Segment Start: Materials provided

(** [_validate_coin_data] *)
Definition _validate_coin_data_body (coin_data : CoinData) : result bool :=
  match coin_data with
  | CoinOther => Ok false
  | CoinObject d =>
      if bool_decide (d !! "usd"%string = None) then Ok false
      else
        let price := default (JVal PyNone) (d !! "usd"%string) in
        bad ← match number price with
              | None => Ok true
              | Some p => py_le p (PyInt 0)
              end;
        if bad : bool then Ok false
        else
          let change_24h := default (JVal PyNone) (d !! "usd_24h_change"%string) in
          if negb (bool_decide (change_24h = JVal PyNone))
             && negb (bool_decide (is_Some (number change_24h)))
          then Ok false
          else Ok true
  end.

Definition _validate_coin_data (coin_data : CoinData) : bool :=
  except_false (_validate_coin_data_body coin_data).

(** [coin_data.get(key, 0)] as a field of a price record. A list or an
    object, which a price record of this development cannot hold, does
    not get here: [_validate_coin_data] has refused it. *)
Definition field (d : gmap string Json) (key : string) : PyVal :=
  match d !! key with
  | Some (JVal v) => v
  | Some JCompound => PyNone
  | None => PyInt 0
  end.

(** The record that [get_crypto_prices] stores (its ['timestamp'] field,
    which no module reads, is left out). *)
Definition record (symbol : string) (d : gmap string Json) : PriceData :=
  {[ "symbol"%string := PyStr symbol;
     "price"%string := field d "usd";
     "change_24h"%string := field d "usd_24h_change";
     "type"%string := PyStr "crypto" ]}.

(** The loop of [get_crypto_prices] over the symbols. *)
Fixpoint fetch (data : gmap string CoinData) (symbols : list string)
    (results : Prices) : Prices :=
  match symbols with
  | [] => results
  | symbol :: rest =>
      match data !! symbol with
      | Some coin_data =>
          if _validate_coin_data coin_data then
            match coin_data with
            | CoinObject d => fetch data rest (dict_set symbol (record symbol d) results)
            | CoinOther => fetch data rest results
            end
          else fetch data rest results
      | None => fetch data rest results
      end
  end.

(** ** [_rate_limit]

    [rate_limit_delay] is [60 / config.COINGECKO_RATE_LIMIT], the quotient
    of two ints as a binary64. *)
Definition COINGECKO_RATE_LIMIT : Z := 50.

Definition rate_limit_delay : spec_float :=
  SFdiv prec emax (float_lit 60 0) (float_lit COINGECKO_RATE_LIMIT 0).

(** What a call of [_rate_limit] does besides writing
    [last_request_time]. *)
Inductive Effect : Type :=
| ReadClock (reading : spec_float)
| Sleep (seconds : spec_float).

Section RateLimit.

(** Whether [time.sleep] raises for a duration: it does for a negative
    one, for NaN and for one that the platform cannot represent. *)
Variable sleep_raises : spec_float -> bool.

(** [_rate_limit]. [t1] and [t2] are the two readings of [time.time()],
    the second taken after the sleep when there is one; the subtractions
    are those of binary64. The result is the new [last_request_time] and
    what the call did, or [None] when [time.sleep] raises, which leaves
    [last_request_time] as it was. ([__init__] sets [last_request_time] to
    the int 0, which the first subtraction reads as 0.0.) *)
Definition _rate_limit (last_request_time t1 t2 : spec_float)
  : option (spec_float * list Effect) :=
  let current_time := t1 in
  let time_since_last := SFsub prec emax current_time last_request_time in
  if num_lt (float_num time_since_last) (float_num rate_limit_delay) then
    let sleep_time := SFsub prec emax rate_limit_delay time_since_last in
    if sleep_raises sleep_time then None
    else Some (t2, [ReadClock t1; Sleep sleep_time; ReadClock t2])
  else Some (t2, [ReadClock t1; ReadClock t2]).

End RateLimit.

Section Fetch.

(** [str.strip], [str.lower] and [len], which counts the characters of
    a string (code points, not bytes). *)
Variables strip lower : string -> string.
Variable len : string -> nat.

(** [_validate_symbols] *)
Fixpoint _validate_symbols (symbols : list PyVal) : list string :=
  match symbols with
  | [] => []
  | PyStr symbol :: rest =>
      if bool_decide (symbol = ""%string) then _validate_symbols rest
      else
        let clean_symbol := lower (strip symbol) in
        if negb (bool_decide (clean_symbol = ""%string))
           && bool_decide (len clean_symbol <= 50)%nat
        then clean_symbol :: _validate_symbols rest
        else _validate_symbols rest
  | _ :: rest => _validate_symbols rest
  end.

(** [get_crypto_prices]. [response] is the JSON object that the request
    returns, or [None] when the request, its status check or its decoding
    raises or when the payload is not an object, in all of which cases the
    method returns the empty dict. The pause of [_rate_limit], modelled
    above, comes before the request and does not bear on the result;
    were its sleep to raise, the method would return the empty dict as
    for a request that raises. *)
Definition get_crypto_prices (response : option (gmap string CoinData))
    (symbols : option (list PyVal)) : Prices :=
  let symbols := default (PyStr <$> CRYPTO_ASSETS) symbols in
  let symbols := _validate_symbols symbols in
  match symbols with
  | [] => []
  | _ =>
      match response with
      | Some data => fetch data symbols []
      | None => []
      end
  end.

(** [PriceTracker._update_crypto_prices] of main.py: the ledger and the
    alert system after the job and what it delivered. [log_prices] reads
    the clock at [log_time], [process_alerts] at [alert_time]. *)
Definition _update_crypto_prices (response : option (gmap string CoinData))
    (faults : DataLogger.Faults) (channels : AlertDispatch.Channels)
    (out : AlertDispatch.Outside) (log_time alert_time : Z)
    (data_logger : DataLogger.t) (alert_system : AlertSystem.t)
  : DataLogger.t * AlertSystem.t * list AlertDispatch.Delivery :=
  let prices := get_crypto_prices response None in
  match prices with
  | [] => (data_logger, alert_system, [])
  | _ =>
      let data_logger' := (DataLogger.log_prices faults data_logger log_time prices).1 in
      match AlertDispatch.process_alerts alert_system channels out alert_time prices with
      | Ok r => (data_logger', r.1, r.2)
      | Raise _ => (data_logger', alert_system, [])
      end
  end.

End Fetch.

End PriceScraper.

(* ===================================================================== *)
(** * Vocabulary of the further properties                                *)
(* ===================================================================== *)

Section FurtherVocabulary.

Import SecurityConfig AlertSystem.

(** An alert [a] of a call at [now] under threshold [thr] is backed by the
    batch: its fields are those of an accepted record of its symbol whose
    change crosses the threshold. *)
Definition backed (thr : spec_float) (now : Z) (items : Prices) (a : Alert) : Prop :=
  alert_timestamp a = now
  /\ alert_threshold a = thr
  /\ exists pd,
       (alert_symbol a, pd) ∈ items
       /\ validate_price_data (alert_symbol a) pd = true
       /\ pd !! "change_24h"%string = Some (alert_change_24h a)
       /\ pd !! "price"%string = Some (alert_price a)
       /\ pd !! "type"%string = Some (alert_type a)
       /\ crossing thr (alert_change_24h a) = true.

Segment End: Materials provided

• About this exercise:
Looking at the entries above, determine how many lines contain the word "negb" and state only that number.

• Answer to the problem:
3